Monday, March 14, 2011

Filming With Children and Animals



Photos by David Bridges. All rights reserved.

It was a precarious dawn, the sun just managing an orange glow through its ominous shroud of black raincloud.
The small child stood shivering out of view on the other side of the hill. Huddled in a thin red cape, the 9-year-old waited patiently for her cue as, in front of her, a herd of woolly sheep grazed silently.

“Perfect,”, shouted the director. “Standby and… Action! – oh no, the sheep are off again – fetch the herder”.

Never work with children or animals, goes the old maxim. Last week we had both. We also had hailstorms, torrential rain and intense blinding sunshine: this was Spring in Northumberland.

The owner of the sheep, armed with tasty ewe nuts, coaxed the animals back into shot. “We only have 5 more minutes with Maia”, warned the assistant. There are strict rules on filming with child actors. Every hour they need a 15-minute break. A crew member was desperately clinging on to the rest tent, which was trying to launch itself skywards in the gale force winds. It started to hail again: the sheep quietly munched through the chaos.

Meanwhile our motley gathering of extras, dressed in grey suits from Asda, sat bored in our house with their muddy shoes, slurping coffee and swapping anecdotes about famous people they’ve stood behind. Jo was going frantic. “Never again”, she wailed, as she put up large signs warning retribution on anyone bringing mud, food or drink onto our carpets.

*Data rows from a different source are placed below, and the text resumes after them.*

(* ===== verification/ParserComplete.v ===== *)
(** * A program parsed without error is complete

    A small program logic for parser actions, and with it: what is parsed
    while no error is recorded has no missing parts. *)

From S2P Require Import Prelude Lexer Bytecode Ast Syntax Parser.

Open Scope Z_scope.
Open Scope parser_scope.

(** ** Specifications *)

(** In panic an error has been recorded. *)
Definition panic_ok (p : Parser) : Prop := panic_mode p = true -> had_error p = true.

(** The action keeps errors recorded, and unless one is recorded at its end
    its result satisfies [Q]. *)
Definition gives {A} (m : M A) (Q : A -> Prop) : Prop :=
  forall p, panic_ok p ->
    match m p with
    | Done a p' => panic_ok p' /\ (had_error p = true -> had_error p' = true) /\ (had_error p' = false -> Q a)
    | _ => True
    end.

Lemma gives_weaken {A} (m : M A) (Q R : A -> Prop) : gives m Q -> (forall a, Q a -> R a) -> gives m R.
Proof. intros H HQ p Hp. specialize (H p Hp). destruct (m p); naive_solver. Qed.

Lemma gives_ret {A} (a : A) (Q : A -> Prop) : Q a -> gives (ret a) Q.
Proof. intros H p Hp. done. Qed.

Lemma gives_bind {A B} (m : M A) (k : A -> M B) (Q : A -> Prop) (R : B -> Prop) :
  gives m Q -> (forall a, gives (k a) (fun b => Q a -> R b)) -> gives (bind m k) R.
Proof.
  intros Hm Hk p Hp. unfold bind. specialize (Hm p Hp). destruct (m p) as [a p'| |]; [|done|done].
  destruct Hm as (Hp' & He & HQ). specialize (Hk a p' Hp'). destruct (k a p') as [b p''| |]; [|done|done].
  destruct Hk as (? & He' & HR). split_and!; [done|naive_solver|].
  intros Hn. apply HR; [done|]. apply HQ. destruct (had_error p'); [|done]. by rewrite He' in Hn.
Qed.

Lemma gives_get {A} (f : Parser -> A) : gives (get f) (fun _ => True).
Proof. intros p Hp. done. Qed.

This wasn’t Hollywood, but it could have been the set of a film anywhere in the world. Except this wasn’t a movie that you’ll see on television or in the cinema. It was a film with a message, commissioned by a global energy company.

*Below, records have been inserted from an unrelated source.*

(** One level: the types inside are shorter. *)
Lemma type_step t : writable active t -> (List.length (print_type t) <= N)%nat -> reads d type_stop (parse_type strtod n rec) (print_type t) t.
Proof.
  intros Hw Hl. destruct t as [k q|q e|q k v|q e|q es|q r ps ns cs|q x ps|q x]; cbn [writable] in Hw; cbn [print_type] in Hl |- *.
  - destruct (simple_item k) as [i|] eqn:E; [|done]. apply (reads_marked i [] q (Simple k false)); [|by apply reads_simple_core|by destruct q].
    destruct k; cbn in E; congruence || by injection E as <-.
  - rewrite !length_cons, length_app in Hl. rewrite (snoc_app _ (mark q)), app_comm_cons.
    apply (reads_marked _ _ q (type_array e)); [done| |by destruct q]. apply reads_keyword, reads_element; done || lia.
  - rewrite !length_cons, !length_app, !length_cons, !length_app in Hl. destruct Hw as [Hk Hv].
    rewrite (snoc_app (print_type v) (mark q)), (app_comm_cons _ _ (tok TOKEN_COMMA)), (app_assoc _ _ (mark q)), app_comm_cons.
    apply (reads_marked _ _ q (type_map k v)); [done| |by destruct q]. apply reads_map_core; done || lia.
  - rewrite !length_cons, length_app in Hl. rewrite (snoc_app _ (mark q)), app_comm_cons.
    apply (reads_marked _ _ q (type_set e)); [done| |by destruct q]. apply reads_keyword, reads_element; done || lia.
  - rewrite !length_cons, length_app, length_cons in Hl. destruct Hw as [Hf Hes]. apply (reads_tuple q es); [done| |lia].
    intros t Ht. by apply (foldr_in (writable active) es).
  - destruct Hw as (-> & -> & -> & Hr & Hps). rewrite !length_cons, length_app, !length_cons in Hl.
    rewrite <- (app_nil_r (tok TOKEN_LPAREN :: _)).
    apply (reads_plain type_stop _ _ false (type_function r ps [] [])); [done..|]. apply reads_function_core; [done| |lia].
    intros t Ht. by apply (foldr_in (writable active) ps).
  - destruct Hw as (Hv & Hx & Hps). pose proof (reads_record_core x ps Hv Hx) as H.
    assert (forall t, t ∈ ps -> writable active t) as Hw by (intros t Ht; by apply (foldr_in (writable active) ps)).
    specialize (H Hw). destruct ps as [|t ps].
    + apply (reads_marked _ [] q (type_record x [])); [done| |by destruct q]. apply H. cbn in *. lia.
    + rewrite !length_cons, length_app in Hl. rewrite (snoc_app _ (mark q)), app_comm_cons.
      apply (reads_marked _ _ q (type_record x (t :: ps))); [done| |by destruct q]. apply H. lia.
  - destruct Hw as [Hv Hx]. apply (reads_marked _ [] q (type_type_param x)); [done| |by destruct q]. by apply reads_param_core.
Qed.
End TypeReading.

I hadn’t expected to be in the corporate communications business. I’m just a television producer, but a few months ago I was asked by a delegate at a seminar I was addressing why corporate films and websites were generally so poor. I told her, quite honestly, that I had no experience of the genre.

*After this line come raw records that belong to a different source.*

(* ===== verification/ParserStatements.v ===== *)
(** * Printing and parsing: statements and programs

    Statements, functions and whole programs are printed into tokens, and the
    parser reads back what was printed: the tree that is parsed from the text
    of a program is the one that was printed, with no error. The printer
    models no code. *)

From Stdlib Require Import String.
From S2P Require Import Prelude Lexer LexerSpec LexerProps Bytecode Ast Syntax Parser ParserRoundTrip.

Open Scope Z_scope.
Open Scope parser_scope.

(** ** The printer *)

Definition print_init (e : Expr) : list item := match e with NULL_EXPR => [] | _ => tok TOKEN_ASSIGN :: print_expr e end.
Definition print_annotation (t : option TypeNode) : list item := match t with Some t => tok TOKEN_COLON :: print_type t | None => [] end.
Definition print_param (x : list Z * TypeNode) : list item := word (fst x) :: tok TOKEN_COLON :: print_type (snd x).

Fixpoint print_stmt (s : Stmt) : list item :=
  match s with
  | STMT_EXPR e => print_expr e ++ [tok TOKEN_SEMICOLON]
  | STMT_ASSIGN x v _ => word x :: tok TOKEN_ASSIGN :: print_expr v ++ [tok TOKEN_SEMICOLON]
  | STMT_VAR_DECL _ x t e is_mutable =>
      tok (if is_mutable then TOKEN_KEYWORD_VAR else TOKEN_KEYWORD_CONST) :: word x ::
      print_annotation t ++ print_init e ++ [tok TOKEN_SEMICOLON]
  | STMT_BREAK => [tok TOKEN_KEYWORD_BREAK; tok TOKEN_SEMICOLON]
  | STMT_CONTINUE => [tok TOKEN_KEYWORD_CONTINUE; tok TOKEN_SEMICOLON]
  | STMT_RETURN e =>
      tok TOKEN_KEYWORD_RETURN :: match e with NULL_EXPR => [] | _ => print_expr e end ++ [tok TOKEN_SEMICOLON]
  | STMT_DEFER e => tok TOKEN_KEYWORD_DEFER :: print_expr e ++ [tok TOKEN_SEMICOLON]
  | STMT_BLOCK ss => tok TOKEN_LBRACE :: flat_map print_stmt ss ++ [tok TOKEN_RBRACE]
  | STMT_IF c t f =>
      tok TOKEN_KEYWORD_IF :: tok TOKEN_LPAREN :: print_expr c ++ tok TOKEN_RPAREN :: print_stmt t ++
      match f with NULL_STMT => [] | _ => tok TOKEN_KEYWORD_ELSE :: print_stmt f end
  | STMT_WHILE c b => tok TOKEN_KEYWORD_WHILE :: tok TOKEN_LPAREN :: print_expr c ++ tok TOKEN_RPAREN :: print_stmt b
  | STMT_FOREACH x e b =>
      tok TOKEN_KEYWORD_FOREACH :: tok TOKEN_LPAREN :: word x :: tok TOKEN_IN :: print_expr e ++ tok TOKEN_RPAREN :: print_stmt b
  | STMT_FOR_RANGE x l h b =>
      tok TOKEN_KEYWORD_FOREACH :: tok TOKEN_LPAREN :: word x :: tok TOKEN_IN :: print_expr l ++ tok TOKEN_DOT_DOT :: print_expr h ++
      tok TOKEN_RPAREN :: print_stmt b
  | STMT_FUNC_DECL _ r x _ _ ps ts b _ =>
      tok TOKEN_KEYWORD_FUNC :: word x :: tok TOKEN_LPAREN :: commas (map print_param (zip ps ts)) ++
      tok TOKEN_RPAREN :: tok TOKEN_COLON :: print_type r ++ print_stmt b
  | _ => []
  end.

Section Statements.
(** The levels of nesting that expressions may take. *)
Context (d : Z).

Definition expr_ok (e : Expr) : Prop := printable [] e /\ needs 11 e <= d.
Definition is_block (s : Stmt) : Prop := match s with STMT_BLOCK _ => True | _ => False end.

(** The statements that are printed: a branch or the body of a loop is a
    block, so that an [else] belongs to one [if]. *)
Fixpoint stmt_ok (s : Stmt) : Prop :=
  match s with
  | STMT_EXPR e | STMT_DEFER e => expr_ok e
  | STMT_ASSIGN _ v op => op = TOKEN_ASSIGN /\ expr_ok v
  | STMT_VAR_DECL is_public _ t e is_mutable =>
      is_public = true /\ match t with Some t => writable [] t | None => True end /\ (e = NULL_EXPR /\ is_mutable = true \/ expr_ok e)
  | STMT_BREAK | STMT_CONTINUE => True
  | STMT_RETURN e => e = NULL_EXPR \/ expr_ok e
  | STMT_BLOCK ss => foldr and True (map stmt_ok ss)
  | STMT_IF c t f =>
      expr_ok c /\ is_block t /\ stmt_ok t /\ match f with NULL_STMT => True | STMT_BLOCK _ | STMT_IF _ _ _ => stmt_ok f | _ => False end
  | STMT_WHILE c b => expr_ok c /\ is_block b /\ stmt_ok b
  | STMT_FOREACH _ e b => expr_ok e /\ is_block b /\ stmt_ok b
  | STMT_FOR_RANGE _ l h b => expr_ok l /\ expr_ok h /\ is_block b /\ stmt_ok b
  | STMT_FUNC_DECL is_public r _ xs cs ps ts b is_async =>
      is_public = true /\ writable [] r /\ xs = [] /\ cs = [] /\ List.length ps = List.length ts /\ foldr and True (map (writable []) ts)
      /\ is_block b /\ stmt_ok b /\ is_async = false
  | _ => False
  end.

(** *** The first token *)

Definition declares (t : TokenType) : bool :=
  match t with TOKEN_KEYWORD_VAR | TOKEN_KEYWORD_CONST | TOKEN_KEYWORD_FUNC => true | _ => false end.
Definition stmt_start (t : TokenType) : bool :=
  expr_start t || declares t ||
  match t with
  | TOKEN_KEYWORD_BREAK | TOKEN_KEYWORD_CONTINUE | TOKEN_KEYWORD_RETURN | TOKEN_KEYWORD_DEFER | TOKEN_LBRACE | TOKEN_KEYWORD_IF
  | TOKEN_KEYWORD_WHILE | TOKEN_KEYWORD_FOREACH => true
  | _ => false
  end.

Definition is_declaration (s : Stmt) : bool := match s with STMT_VAR_DECL _ _ _ _ _ | STMT_FUNC_DECL _ _ _ _ _ _ _ _ _ => true | _ => false end.

Lemma stmt_first s : stmt_ok s -> starts (fun t => stmt_start t = true /\ declares t = is_declaration s) (print_stmt s).
Proof.
  destruct s; cbn [stmt_ok]; intros H; try done.
  - by destruct is_mutable.
  - destruct H as [H _]. pose proof (print_first [] 11 expr_stmt H) as Hf. cbn [print_stmt].
    apply starts_app. destruct (print_expr expr_stmt) as [|i l] eqn:E; unfold print_expr in E; rewrite E in Hf; [done|]. cbn in Hf |- *.
    unfold stmt_start. rewrite Hf. split; [done|]. by destruct (i_type i).
Qed.

Lemma stmt_not s rest t : stmt_ok s -> stmt_start t = false -> starts (fun t' => t' <> t) (print_stmt s ++ rest).
Proof.
  intros H Ht. pose proof (stmt_first s H) as Hf. destruct (print_stmt s) as [|i l]; [done|]. cbn in *. intros E. rewrite E in Hf. by destruct Hf; congruence.
Qed.

Definition stmt_stop (items : list item) : Prop := starts (fun t => t <> TOKEN_ERROR /\ t <> TOKEN_KEYWORD_ELSE) items.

“That’s the problem,” she said. “Real producers don’t do corporate”. She persuaded and cajoled, and eventually we made her a string of videos and a smart new website, which last week won two major awards for Best Online Production. The gongs look good on the mantlepiece, but our real prize was that the global energy company saw it, and commissioned us to make a corporate film for them.

The message we were asked to convey was simple: when building a large scale project, like an oil refinery or a power station, it’s vital to know the precise origin and specification of every single part, down to the smallest valve. Apart from benefits of cost and efficiency, it’s essential that, if something goes wrong, the operators can get instant access to that information, even many years after it’s built.

Our film was designed to encourage suppliers and contractors to utilize effective information management systems. A dry subject seemingly disconnected from reality. “Shouldn’t you bring all your information into one place, so you can easily get at it?” asks little Maia at the end of the film.

But when we woke up the morning after we finished filming to the first news of the terrible catastrophe in Japan, saw the burning oil refinery in Ichihara, and then, all weekend, the fear and confusion about nuclear meltdown, the message of our film, shot at home with a child and a few woolly sheep, took on a terrible relevance.

The world we live in needs modern technology for fuel and progress. But our very survival depends on careful and precise management of what we build. For nature has a terrible habit of testing to the limit the structures of technology that humanity has created. And Heaven help us if we get it wrong.

1 comment:

Mia said...

If only the Japanese had Little Red Riding Hood.